DJL Serving Operation Modes

Overview

DJL Serving is a high-performance serving system for deep learning models. DJL Serving supports models with:

  1. Python Mode
  2. Java Mode
  3. Binary Mode

serving.properties

In addition to the mode specific files, the serving.properties is a configuration file that can be used in all modes. Place serving.properties in the same directory with your model file to specify configuration for each model.

In serving.properties, you can set options (prefixed with option) and properties. The options will be passed to Model.load(Path modelPath, String prefix, Map<String, ?> options) API. It allows you set engine specific configurations, for example:

# set model file name prefix if different from folder name
option.modeName=resnet18_v1

# PyTorch options
option.mapLocation=true
option.extraFiles=foo.txt,bar.txt

# ONNXRuntime options
option.interOpNumThreads=2
option.intraOpNumThreads=2
option.executionMode=SEQUENTIAL
option.optLevel=BASIC_OPT
option.memoryPatternOptimization=true
option.cpuArenaAllocator=true
option.disablePerSessionThreads=true
option.customOpLibrary=myops.so
option.disablePerSessionThreads=true
option.ortDevice=TensorRT/ROCM/CoreML

# Python model options
option.pythonExecutable=python3
option.entryPoint=deepspeed.py
option.handler=hanlde
option.predict_timeout=120
option.model_loading_timeout=10
option.parallel_loading=true
option.tensor_parallel_degree=2
option.enable_venv=true
option.rolling_batch=auto
#option.rolling_batch=lmi-dist
option.max_rolling_batch_size=64
option.paged_attention=false
option.max_rolling_batch_prefill_tokens=1088

In serving.properties, you can set the following properties.
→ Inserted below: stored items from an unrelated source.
Definition rd_len_prefixed : Rd (list byte) := n ← rd_u32; rd_take n.

(** [std::str::from_utf8]: the well-formed byte sequences of the Unicode
    standard (no overlong forms, no surrogates, at most U+10FFFF). *)
Definition cont (b : byte) : bool := in_range 128 191 (bz b).
Fixpoint utf8_valid (l : list byte) : bool :=
  match l with
  | [] => true
  | a :: l1 =>
      let x := bz a in
      if x <? 128 then utf8_valid l1 else
      match l1 with
      | [] => false
      | b :: l2 =>
          if in_range 194 223 x then cont b && utf8_valid l2 else
          match l2 with
          | [] => false
          | c :: l3 =>
              if in_range 224 239 x then
                (if x =? 224 then in_range 160 191 (bz b)
                 else if x =? 237 then in_range 128 159 (bz b)
                 else cont b) && cont c && utf8_valid l3
              else
              match l3 with
              | [] => false
              | d :: l4 =>
                  if in_range 240 244 x then
                    (if x =? 240 then in_range 144 191 (bz b)
                     else if x =? 244 then in_range 128 143 (bz b)
                     else cont b) && cont c && cont d && utf8_valid l4
                  else false
              end
          end
      end
  end.

(** A [String] is its UTF-8 bytes. *)
Definition rd_string : Rd (list byte) :=
  raw ← rd_len_prefixed;
  if utf8_valid raw then mret raw else rd_fail BadUtf8.

Definition rd_uuid : Rd (list byte) := rd_array 16.

Definition rd_opt {T} (f : Rd T) : Rd (option T) :=
  v ← rd_u8;
  match v with
  | 0 => mret None
  | 1 => x ← f; mret (Some x)
  | _ => rd_fail BadTag
  end.

Fixpoint rd_repeat {T} (n : nat) (f : Rd T) : Rd (list T) :=
  match n with
  | O => mret []
  | S n' => x ← f; xs ← rd_repeat n' f; mret (x :: xs)
  end.
Definition rd_list {T} (f : Rd T) : Rd (list T) :=
  n ← rd_u32; rd_repeat (Z.to_nat n) f.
Model properties are accessible to Translator and python handler functions.

  • engine: Which Engine to use, values include MXNet, PyTorch, TensorFlow, ONNX, PaddlePaddle, DeepSpeed, etc.
  • load_on_devices: A ; delimited devices list, which the model to be loaded on, default to load on all devices.
  • translatorFactory: Specify the TranslatorFactory.
  • job_queue_size: Specify the job queue size at model level, this will override global job_queue_size, default is 1000.
  • batch_size: the dynamic batch size, default is 1.
  • max_batch_delay - the maximum delay for batch aggregation in millis, default value is 100 milliseconds.
  • max_idle_time - the maximum idle time in seconds before the worker thread is scaled down, default is 60 seconds.
  • log_model_metric: Enable model metrics (inference, pre-process and post-process latency) logging.
  • metrics_aggregation: Number of model metrics to aggregate, default is 1000.
  • minWorkers: Minimum number of workers, default is 1.
  • maxWorkers: Maximum number of workers, default is #CPU/OMP_NUM_THREAD for CPU, GPU default is 2, inferentia default is 2 (PyTorch engine), 1 (Python engine) .
  • gpu.minWorkers: Minimum number of workers for GPU.
  • gpu.maxWorkers: Maximum number of workers for GPU.
  • cpu.minWorkers: Minimum number of workers for CPU.
  • cpu.maxWorkers: Maximum number of workers for CPU.
  • required_memory_mb: Specify the required memory (CPU and GPU) in MB to load the model.
  • gpu.required_memory_mb: Specify the required GPU memory in MB to load the model.
  • reserved_memory_mb: Reserve memory in MB to avoid system out of memory.
  • gpu.reserved_memory_mb: Reserve GPU memory in MB to avoid system out of memory.

number of workers

For Python engine, we recommend set minWorkers and maxWorkers to be the same since python worker scale up and down is expensive.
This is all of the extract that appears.